Num 'briefing' do Conselho de Segurança da ONU focado em abordar as consequências da negação do acesso humanitário a crianças, Virginia Gamba recordou que no último relatório anual sobre crianças e conflitos armados, divulgado em junho de 2023, a ONU verificou 3.941 casos de negação de acesso humanitário, tornando-se uma das violações mais registadas em 2022.
"Os dados recolhidos para o nosso próximo relatório, a divulgar em 2024, mostram que estamos no caminho para testemunhar um aumento chocante dos incidentes de negação de acesso humanitário a nível mundial. O desrespeito flagrante pelo direito humanitário internacional continua a aumentar", frisou a representante das Nações Unidas, sem especificar quais países poderão ser os mais destacados no próximo levantamento.

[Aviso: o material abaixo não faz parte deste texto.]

(** ** Tables *)

Record SessionRow := { session_of : SessionRecord; next_seq : Z }.
Record ExecutionRow := { x_namespace_id : string; execution_of : ExecutionRecord; started_at : Z }.
Record LinkRow := {
  l_namespace_id : string; l_agent_id : string; l_session_id : string; l_request_id : string;
  l_execution_id : string; predecessor_id : option string; relation_ : string;
}.
Record EventRow := { event : AgentEvent; e_recorded_at : Z }.
Record OutputRow := {
  o_namespace_id : string; output : Output; o_request_id : string; o_execution_id : string; o_event_id : string;
  o_recorded_at : Z;
}.

Inductive DeliveryStatus := available | pending | sending | unknown | delivered | failed.
#[export] Instance DeliveryStatus_eq : EqDecision DeliveryStatus.
Proof. solve_decision. Defined.

Record DeliveryRow := {
  d_namespace_id : string; delivery_id : string; d_request_id : string; d_execution_id : string;
  d_output_id : string; d_channel : string; d_target_id : string; d_status : DeliveryStatus;
  idempotency_key : string; attempt_count : Z; external_message_id : option string; error_code : option string;
  d_created_at : Z; d_updated_at : Z;
  file_key : option string; notice : option string; job_json : option jdict; handoff_done : bool;
}.

Record RecoveryRow := {
  r_namespace_id : string; r_request_id : string; r_execution_id : string; decision : string;
  r_outcome : string; unverified : list string; decided_at : Z;
}.
Record ControlRow := {
  k_namespace_id : string; k_request_id : string; k_reason : string; k_principal_ref : string;
  k_status : string; k_detail : option string; requested_at : Z; k_updated_at : Z;
}.

Section store.
Context {I : Type} `{!RequestInputs I}.
Context (uuid : nat → string) (notice_text : string → string → option string → string).
(** What [accept_request] does when it returns *)
Lemma accept_request_inv session snapshot source acc input received route w st b w' :
  let ns := sn_namespace_id session in let agent := sn_agent_id session in let sid := sn_session_id session in
  accept_request uuid session snapshot source acc input received route w = (Ret (st, b), w') →
  if b then
    (∀ r, r ∈ requests (db w) → source_key r ≠ (ns, agent, source)) ∧
    (∃ s t, s ∈ sessions (db w) ∧ session_key s = (ns, sid) ∧ sn_agent_id (session_of s) = agent ∧
      queue_key st = (ns, sid) ∧ source_key st = (ns, agent, source) ∧
      st = {| record := record st; seq := next_seq s; status := queued; outcome_ := None;
              updated_at := received_at (record st) |} ∧
      insert_row request_clash st (requests (db w)) = Some t ∧
      db w' = with_requests t (with_sessions (update_where (λ s0, bool_decide (session_key s0 = (ns, sid)))
               (λ s0, {| session_of := session_of s0; next_seq := next_seq s + 1 |}) (sessions (db w))) (db w)))
  else st ∈ requests (db w) ∧ source_key st = (ns, agent, source) ∧ session_id (record st) = sid ∧ db w' = db w.
Proof.
  intros ns agent sid H. unfold accept_request in H. fold ns agent sid in H. store_inv. case_match.
  - store_inv. injection H as -> ->. by split_and!.
  - store_inv. injection H as -> ->.
    match goal with H : new_request_record _ _ _ _ _ _ _ _ _ _ _ _ = Ret _ |- _ =>
      apply new_request_record_ret in H as (? & _ & ->) end.
    split; [done|]. do 2 eexists. split_and!; try done; naive_solver.
Qed.

Lemma keeps_accept_request session snapshot source acc input received route :
  db_keeps queue_ok (accept_request uuid session snapshot source acc input received route).
Proof.
  apply db_keeps_atomic.
  - change (atomic (accept_request uuid session snapshot source acc input received route)).
    unfold accept_request. auto with atomic.
  - intros w [st b] w' E Hd. apply accept_request_inv in E. destruct b; [|by destruct E as (_&_&_&->)].
    destruct E as (_ & s & t & Hs & Hk & Ha & Hq & Hsrc & Hst & Ht & ->). rewrite <- Hk.
    rewrite Hst in Ht. injection Hq as Hn Hi. injection Hsrc as _ Hag _.
    refine (queue_ok_request _ s (record st) _ Hd Hs _ _ Ht); [by rewrite Hk, Hn, Hi|by rewrite Ha, Hag].
Qed.

(** ** The operations *)

Inductive store_op :=
| OpResolve (ns agent : string) (conv : ConversationRef) (now : Z)
| OpAccept (session : SessionRecord) (snapshot : ConfigSnapshot) (source : string) (acc : AccessSnapshot) (input : I)
    (received : datetime) (route : option RequestRouteSnapshot)
| OpStart (ns rid : string) (now : Z)
| OpReopen (ns rid : string) (now : Z) (expected : option string)
| OpFinish (ns rid o : string) (now : Z)
| OpFailure (ns rid xid reason : string) (detail : option string) (now : Z)
| OpEvents (evs : list AgentEvent) (now : Z)
| OpClaim (ns : string) (channels : list string) (limit : Z) (exclude : list string) (now : Z)
| OpSaveJob (ns : string) (job : jdict)
| OpHandoffDone (ns id : string)
| OpNotice (ns id text : string) (now : Z)
| OpAck (ns id o : string) (external error : option string) (now : Z) (key : option string)
| OpInterrupted (ns : string) (channels : list string) (now : Z)
| OpArchived (ns id : string)
| OpControl (ns rid reason principal : string) (now : Z)
| OpControlFail (ns rid detail : string) (now : Z)
| OpRecovery (row : RecoveryRow).

Definition drop {A} (m : py (World (DB I)) mate_error A) : py (World (DB I)) mate_error unit := m ;; py_ret tt.

Definition run_op (o : store_op) : py (World (DB I)) mate_error unit :=
  match o with
  | OpResolve ns agent conv now => drop (resolve_session uuid ns agent conv now)
  | OpAccept session snapshot source acc input received route =>
      drop (accept_request uuid session snapshot source acc input received route)
  | OpStart ns rid now => drop (start_execution uuid ns rid now)
  | OpReopen ns rid now expected => drop (reopen_for_continuation ns rid now expected)
  | OpFinish ns rid o now => drop (finish_request ns rid o now)
  | OpFailure ns rid xid reason detail now =>
      drop (record_execution_failure uuid notice_text ns rid xid reason detail now)
  | OpEvents evs now => drop (record_events uuid notice_text evs now)
  | OpClaim ns channels limit exclude now => drop (claim_pending_result_deliveries ns channels limit exclude now)
  | OpSaveJob ns job => drop (save_result_delivery_job ns job)
  | OpHandoffDone ns id => drop (mark_welink_handoff_done ns id)
  | OpNotice ns id text now => drop (replace_result_delivery_with_notice ns id text now)
  | OpAck ns id o external error now key => drop (update_result_delivery ns id o external error now key)
  | OpInterrupted ns channels now => drop (recover_sending_result_deliveries ns channels now)
  | OpArchived ns id => drop (mark_delivery_archived ns id)
  | OpControl ns rid reason principal now => drop (control_claim ns rid reason principal now)
  | OpControlFail ns rid detail now => drop (control_fail ns rid detail now)
  | OpRecovery row => drop (recovery_claim row)
  end.

(** One call of the stores, by whichever part of the server *)
Definition store_step (w w' : World (DB I)) : Prop := ∃ o, w' = (run_op o w).2.

(** A file as [ExecutionRepository], [RecoveryStore] and [ControlStore] create it *)
Definition empty_db : DB I := mk_db [] [] [] [] [] [] [] [] (Some []) [].
Definition empty_store : World (DB I) := mk_world empty_db 0.

Lemma keeps_drop {A} (P : DB I → Prop) (m : py (World (DB I)) mate_error A) : db_keeps P m → db_keeps P (drop m).
Proof. intros H. unfold drop. auto with db_keeps. Qed.

Definition queue_op (o : store_op) : bool :=
  match o with
  | OpResolve _ _ _ _ | OpAccept _ _ _ _ _ _ _ | OpStart _ _ _ | OpReopen _ _ _ _ | OpFinish _ _ _ _
  | OpFailure _ _ _ _ _ _ => true
  | _ => false
  end.

Lemma off_queue_op o : queue_op o = false → off_queue (run_op o).
Proof.
  intros Ho d0. destruct o; try done; simpl; apply keeps_drop;
    first [apply off_queue_record_events | apply (off_queue_delivery_ops ns) | apply (off_queue_recovery_ops ns rid)
          | apply (off_queue_recovery_ops EmptyString EmptyString)].
Qed.

Lemma run_op_queue_ok o : db_keeps queue_ok (run_op o).
Proof.
  destruct (queue_op o) eqn:Ho; [|by apply keeps_queue; intros; apply off_queue_op].
  destruct o; try done; simpl; apply keeps_drop;
    auto using keeps_resolve_session, keeps_accept_request, keeps_start_execution, keeps_reopen, keeps_finish_request,
      keeps_record_failure.
Qed.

Desde 2019, os números da ONU mostram aumentos exponenciais de incidentes verificados de negação de acesso humanitário a crianças.

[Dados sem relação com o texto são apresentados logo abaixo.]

Lemma delivery_steps_unknown r r' :
  rtc delivery_step r r' → d_status r ∈ [unknown; delivered; failed] →
  d_status r' ∈ [unknown; delivered; failed] ∧ attempt_count r' = attempt_count r.
Proof.
  induction 1 as [|r1 r2 r3 H _ IH]; [done|]. intros Hs.
  assert (d_status r2 ∈ [unknown; delivered; failed] ∧ attempt_count r2 = attempt_count r1) as [E1 <-]; [|by apply IH].
  rewrite !elem_of_cons, elem_of_nil in Hs.
  assert (d_status r1 = unknown ∨ d_status r1 = delivered ∨ d_status r1 = failed) as E by tauto. clear Hs.
  destruct H as [? ? Hp|? Hp|? Hp|s ? ? ? ? Ha Hr _ _|? Hp|? ? Hp|Hp|? ? ? Hp]; simpl;
    try (exfalso; destruct E as [E|[E|E]]; congruence).
  - split; [|done]. rewrite !elem_of_cons, elem_of_nil in *. destruct Ha as [Ha|[_ Hne]]; [destruct E as [E|[E|E]]; congruence|].
    destruct Hr as [?|Hr]; [done|tauto].
  - rewrite Hp. split; [by apply (bool_decide_unpack _)|done].
  - split; [|done]. rewrite !elem_of_cons, elem_of_nil. tauto.
Qed.

Lemma delivery_steps_notice r r' :
  rtc delivery_step r r' → notice r ≠ None → file_key r = None → notice r' ≠ None ∧ file_key r' = None.
Proof. induction 1 as [|r1 r2 r3 H _ IH]; [done|]. intros Hn Hf. apply IH; destruct H; simpl; auto. Qed.

(** a delivery is never lost and keeps its route and its idempotency key.  Once the platform
    is known to have taken or refused it, its outcome, message and error stay; once it
    is unknown whether it was sent, it is not sent again; and once it is replaced by a notice,
    no uploaded file comes back. *)
Theorem delivery_lifecycle w w' r :
  reachable w → rtc step w w' → r ∈ deliveries (db w) →
  ∃ r', r' ∈ deliveries (db w') ∧ rtc delivery_step r r' ∧ delivery_key r' = delivery_key r ∧
    route_key r' = route_key r ∧ idempotency_key r' = idempotency_key r ∧
    (d_status r ∈ [delivered; failed] → d_status r' = d_status r ∧
       external_message_id r' = external_message_id r ∧ error_code r' = error_code r) ∧
    (d_status r ∈ [unknown; delivered; failed] →
       d_status r' ∈ [unknown; delivered; failed] ∧ attempt_count r' = attempt_count r) ∧
    (notice r ≠ None → file_key r = None → notice r' ≠ None ∧ file_key r' = None).
Proof.
  intros Hr Hs Hin. destruct (reachable_deliveries_ok _ _ Hr Hs) as (_ & _ & He).
  destruct (evolves_row _ _ _ _ _ He Hin) as (r' & Hr' & Hm). exists r'.
  split_and!; try done; try (by apply (changes_key delivery_step); [|done]; intros ?? (?&?&?&?)%delivery_step_keys).
  - intros Hf. by destruct (delivery_steps_final _ _ Hm Hf) as (?&?&?&_).
  - by apply delivery_steps_unknown.
  - by apply delivery_steps_notice.
Qed.

(** ** Claiming *)

Definition is_sending (r : DeliveryRow) : bool := bool_decide (d_status r = sending).
(** How many deliveries are being sent *)
Definition sending_count (d : DB I) : nat := length (select is_sending (deliveries d)).

Lemma untouched_rows P f (t : list DeliveryRow) r : r ∈ t → P r = false → r ∈ update_where P f t.
Proof. intros. apply elem_of_update_where. by left. Qed.

(** What a claim of one row has done *)
Definition claimed (ns : string) (row : DeliveryRow) (d : DB I) (jobs : list jdict) (d' : DB I) : Prop :=
  sending_count d' = sending_count d + length jobs ∧ length jobs ≤ 1 ∧
  ∀ r, r ∈ deliveries d → delivery_key r ≠ (ns, delivery_id row) ∨ d_status r ≠ pending → r ∈ deliveries d'.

De acordo com Virginia Gamba, em 2022, os valores mais elevados foram verificados nos Territórios Palestinianos Ocupados, no Iémen, no Afeganistão e no Mali, e, no geral, essa negação está ligada à restrição de movimentos humanitários, à interferência nas operações humanitárias ou à discriminação das crianças que beneficiariam dessa ajuda.
"A nível mundial, espera-se que a situação piore ao longo do tempo devido à adoção de leis restritivas, decretos administrativos e regulamentos, e ao aumento do controlo sobre o trabalho e trabalhadores humanitários. Algumas situações envolvem elevados níveis de impedimentos arbitrários e/ou negação total do acesso humanitário às crianças, incluindo em situações como nos Territórios Palestinianos Ocupados e no Haiti, para citar apenas duas", disse.

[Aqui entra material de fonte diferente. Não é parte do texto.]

(* ===== verification/ApprovalStore.v ===== *)
(** * Permission approvals

    Source: [server/jiuwenmate/permission_approval_repository.py].

    An Execution that meets a tool call which needs a confirmation pauses; the pause is
    recorded as an approval, which the person who asked answers once, on the route the
    question came from.  The approvals are in the file of the Requests: [Host] has the tables of
    [RequestStore], when that store has been opened on the file, and the two of this one.

    [confirm_ok] says whether the agent core's [ConfirmReply] takes the responses; it keeps
    them.  Columns that hold JSON hold the value, as in [RequestStore].  Instants are
    integers, so that the comparison of ISO texts in [expire_pending] is theirs.  [decide] is
    [decide_once] without its flag; the view for the web is not modelled. *)

From S2P Require Import Prelude OrderedDict PyJson ToolCapabilities Tables MateModels RequestStore.

Inductive choice := Approve | Reject.
#[export] Instance choice_eq : EqDecision choice.
Proof. solve_decision. Defined.

Inductive ApprovalStatus := Pending | Approved | Rejected | Expired | Consumed.
#[export] Instance ApprovalStatus_eq : EqDecision ApprovalStatus.
Proof. solve_decision. Defined.

(** A response to one call; [None] is no feedback *)
Record response := { rs_call : string; rs_choice : choice; rs_feedback : option string }.
#[export] Instance response_eq : EqDecision response.
Proof. solve_decision. Defined.

(** [permission_approvals] *)
Record ApprovalRow := {
  approval_id : string; a_namespace_id : string; a_agent_id : string; a_session_id : string;
  a_request_id : string; a_execution_id : string; a_config_version : string; a_config_fingerprint : string;
  a_principal_ref : string; a_route : option RequestRouteSnapshot; intercepted : list InterceptedCall;
  a_created_at : Z; expires_at : Z; a_status : ApprovalStatus; a_decision : option choice;
  reply : option (list response); approver_agent_id : string;
}.

(** [permission_reply_messages]: the columns of its key, and the approval *)
Record ReplyKey := {
  rk_namespace_id : string; rk_agent_id : string; rk_channel : string; rk_app_id : string;
  rk_target_id : string; rk_principal_ref : string; rk_message_id : string;
}.
#[export] Instance ReplyKey_eq : EqDecision ReplyKey.
Proof. solve_decision. Defined.
Record ReplyRow := { reply_key : ReplyKey; bound_id : string }.

(** [timedelta(minutes=15)], in microseconds like all instants *)
Definition APPROVAL_TIMEOUT : Z := 15 * 60 * 1000000.

Definition decided_statuses : list ApprovalStatus := [Approved; Rejected; Expired].
Definition open_statuses : list ApprovalStatus := [Pending; Approved; Rejected; Expired].

(** The columns of the key and of [UNIQUE] *)
Definition pause_key (r : ApprovalRow) := (a_namespace_id r, a_execution_id r).
Definition approval_clash (r r' : ApprovalRow) : bool :=
  (approval_id r =s approval_id r') || bool_decide (pause_key r = pause_key r').
Definition reply_clash (r r' : ReplyRow) : bool := bool_decide (reply_key r = reply_key r').

(** [_approval]: an old row's approver is its agent *)
Definition approver (r : ApprovalRow) : string :=
  if str_true (approver_agent_id r) then approver_agent_id r else a_agent_id r.

Definition is_sharing (c : InterceptedCall) : bool :=
  match approval_ref c with Some ref => str_true ref | None => false end.

(** What the statements set *)
Definition set_answer (s : ApprovalStatus) (d : choice) (responses : list response) (r : ApprovalRow) : ApprovalRow :=
  {| approval_id := approval_id r; a_namespace_id := a_namespace_id r; a_agent_id := a_agent_id r;
     a_session_id := a_session_id r; a_request_id := a_request_id r; a_execution_id := a_execution_id r;
     a_config_version := a_config_version r; a_config_fingerprint := a_config_fingerprint r;
     a_principal_ref := a_principal_ref r; a_route := a_route r; intercepted := intercepted r;
     a_created_at := a_created_at r; expires_at := expires_at r; a_status := s; a_decision := Some d;
     reply := Some responses; approver_agent_id := approver_agent_id r |}.
Definition set_consumed (r : ApprovalRow) : ApprovalRow :=
  {| approval_id := approval_id r; a_namespace_id := a_namespace_id r; a_agent_id := a_agent_id r;
     a_session_id := a_session_id r; a_request_id := a_request_id r; a_execution_id := a_execution_id r;
     a_config_version := a_config_version r; a_config_fingerprint := a_config_fingerprint r;
     a_principal_ref := a_principal_ref r; a_route := a_route r; intercepted := intercepted r;
     a_created_at := a_created_at r; expires_at := expires_at r; a_status := Consumed; a_decision := a_decision r;
     reply := reply r; approver_agent_id := approver_agent_id r |}.

(** The responses of [_reply] and of [decide_sharing] *)
Definition responses (calls : list InterceptedCall) (d : choice) (feedback : string) (approved : option string)
    : list response :=
  map (λ c, {| rs_call := tool_call_id c;
               rs_choice := if bool_decide (d = Approve) && bool_decide (approved = Some (tool_call_id c)) then Approve else Reject;
               rs_feedback := if str_true feedback then Some feedback else None |}) calls.
Definition sharing_responses (calls : list InterceptedCall) (allowed : list string) : list response :=
  map (λ c, let ok := bool_decide (tool_call_id c ∈ allowed) in
            {| rs_call := tool_call_id c; rs_choice := if ok then Approve else Reject;
               rs_feedback := if ok then None else Some "Cross-group sharing was not approved." |}) calls.

Definition EXPIRED_FEEDBACK : string := "Permission approval expired; the tool call was denied.".
Definition UNROUTED_FEEDBACK : string := "Interactive approval is unavailable for this Request.".

Definition SHARING_TOOLS : list string :=
  ["search_group_messages"; "bash"; "share_file"; "read_file"; "list_files"; "list_dir"].

Section approvals.
Context {I : Type} `{!RequestInputs I}.
Context (token : nat → string) (confirm_ok : list response → bool).

Record Host := mk_host {
  tables_of : option (DB I);
  approvals : list ApprovalRow;
  reply_messages : list ReplyRow;
}.
Definition with_approvals t h := mk_host (tables_of h) t (reply_messages h).
Definition with_replies t h := mk_host (tables_of h) (approvals h) t.

Abbreviation call := (py (World Host) mate_error) (only parsing).

Definition update_approvals (P : ApprovalRow → bool) (f : ApprovalRow → ApprovalRow) : call unit :=
  with_db (λ h, with_approvals (update_where P f (approvals h)) h).
Definition by_id (id : string) (r : ApprovalRow) : bool := approval_id r =s id.
Definition find_approval (id : string) (h : Host) : option ApprovalRow := fetchone (by_id id) (approvals h).

(** ** The pause in the log of the host *)

(** [e.rowid = (SELECT ... ORDER BY started_at DESC, rowid DESC LIMIT 1)] *)
Definition latest_execution (ns rid : string) (d : DB I) : option ExecutionRow :=
  last (py_sorted started_at
    (select (λ x, bool_decide (x_namespace_id x = ns ∧ ex_request_id (execution_of x) = rid)) (executions d))).

Definition execution_events (ns rid xid : string) (d : DB I) : list AgentEvent :=
  event <$> select (λ e, bool_decide (ev_namespace_id (event e) = ns ∧ ev_request_id (event e) = rid ∧
                                      ev_execution_id (event e) = xid)) (events d).

Definition live_request (r : RequestState I) : bool :=
  bool_decide (status r = dispatched ∨ (status r = ended ∧ outcome_ r = Some "paused")).

(** [payload.reason] of a pause, and what it waits for *)
Definition confirmation (p : EventPayload) : option (list InterceptedCall) :=
  match p with
  | EXECUTION_PAUSED _ reason _ calls => if reason =s "awaiting_confirmation" then Some calls else None
  | _ => None
  end.

(** The event is the last of its Execution. *)
Definition is_tail (d : DB I) (e : AgentEvent) : bool :=
  forallb (λ x, negb (bool_decide (ev_namespace_id (event x) = ev_namespace_id e ∧
                                   ev_execution_id (event x) = ev_execution_id e))
                || Z.leb (local_seq (event x)) (local_seq e)) (events d).

Definition _unregistered_pauses (ns : string) (sid : option string) (h : Host) : list AgentEvent :=
  match tables_of h with
  | None => []
  | Some d =>
      filter (λ e,
        existsb (λ r, bool_decide (namespace_id (record r) = ns ∧ request_id (record r) = ev_request_id e) &&
                      match sid with Some sid => session_id (record r) =s sid | None => true end &&
                      live_request r &&
                      match latest_execution ns (ev_request_id e) d with
                      | Some x => ev_execution_id e =s execution_id (execution_of x)
                      | None => false
                      end) (requests d)
        && is_tail d e
        && negb (bool_decide (confirmation (payload e) = None))
        && negb (existsb (λ a, bool_decide (pause_key a = (ns, ev_execution_id e))) (approvals h)) = true)
      (event <$> select (λ e, ev_namespace_id (event e) =s ns) (events d))
  end.

(** [_require_current_pause], which reads the host's tables *)
Definition current_pause (a : ApprovalRow) (h : Host) : bool :=
  match tables_of h with
  | None => true
  | Some d =>
      negb (existsb (λ k, bool_decide (k_namespace_id k = a_namespace_id a ∧ k_request_id k = a_request_id a ∧
                                       k_status k = "accepted")) (request_controls d))
      && existsb (λ r, bool_decide (namespace_id (record r) = a_namespace_id a ∧
                          request_id (record r) = a_request_id a ∧ session_id (record r) = a_session_id a ∧
                          agent_id (record r) = a_agent_id a) && live_request r) (requests d)
      && match latest_execution (a_namespace_id a) (a_request_id a) d with
         | Some x => execution_id (execution_of x) =s a_execution_id a
         | None => false
         end
      && match last (py_sorted local_seq (execution_events (a_namespace_id a) (a_request_id a) (a_execution_id a) d)) with
         | Some e => bool_decide (confirmation (payload e) = Some (intercepted a))
         | None => false
         end
  end.
Definition _require_current_pause (a : ApprovalRow) : call unit :=
  h <- get_db ;; py_guard (current_pause a h) CONFLICT.

(** [ConfirmReply.model_validate(...).model_dump()] *)
Definition confirm_reply (l : list response) : call (list response) :=
  py_guard (confirm_ok l) PyValueError ;; py_ret l.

A representante observou que as crianças são afetadas pela negação do acesso humanitário não só no campo de batalha, mas também em campos para deslocados e em locais em que os menores são privados de liberdade.
Segundo a ONU, a negação do acesso humanitário está frequentemente ligada ao aumento de outras violações graves contra crianças, como o recrutamento e a violência sexual, tendo efeitos duradouros no bem-estar e no desenvolvimento das crianças.
No Sudão, por exemplo, os combates que começaram há quase um ano entre as Forças Armadas sudanesas e as Forças de Apoio Rápido deixaram 14 milhões de crianças com necessidades humanitárias urgentes, com a ONU a prever que 3,7 milhões das quais estarão gravemente desnutridas em 2024.
Segundo o Fundo das Nações Unidas para a Infância (UNICEF), mais de quatro milhões de crianças foram deslocadas pela violência, tornando o Sudão a maior crise de deslocamento infantil no mundo.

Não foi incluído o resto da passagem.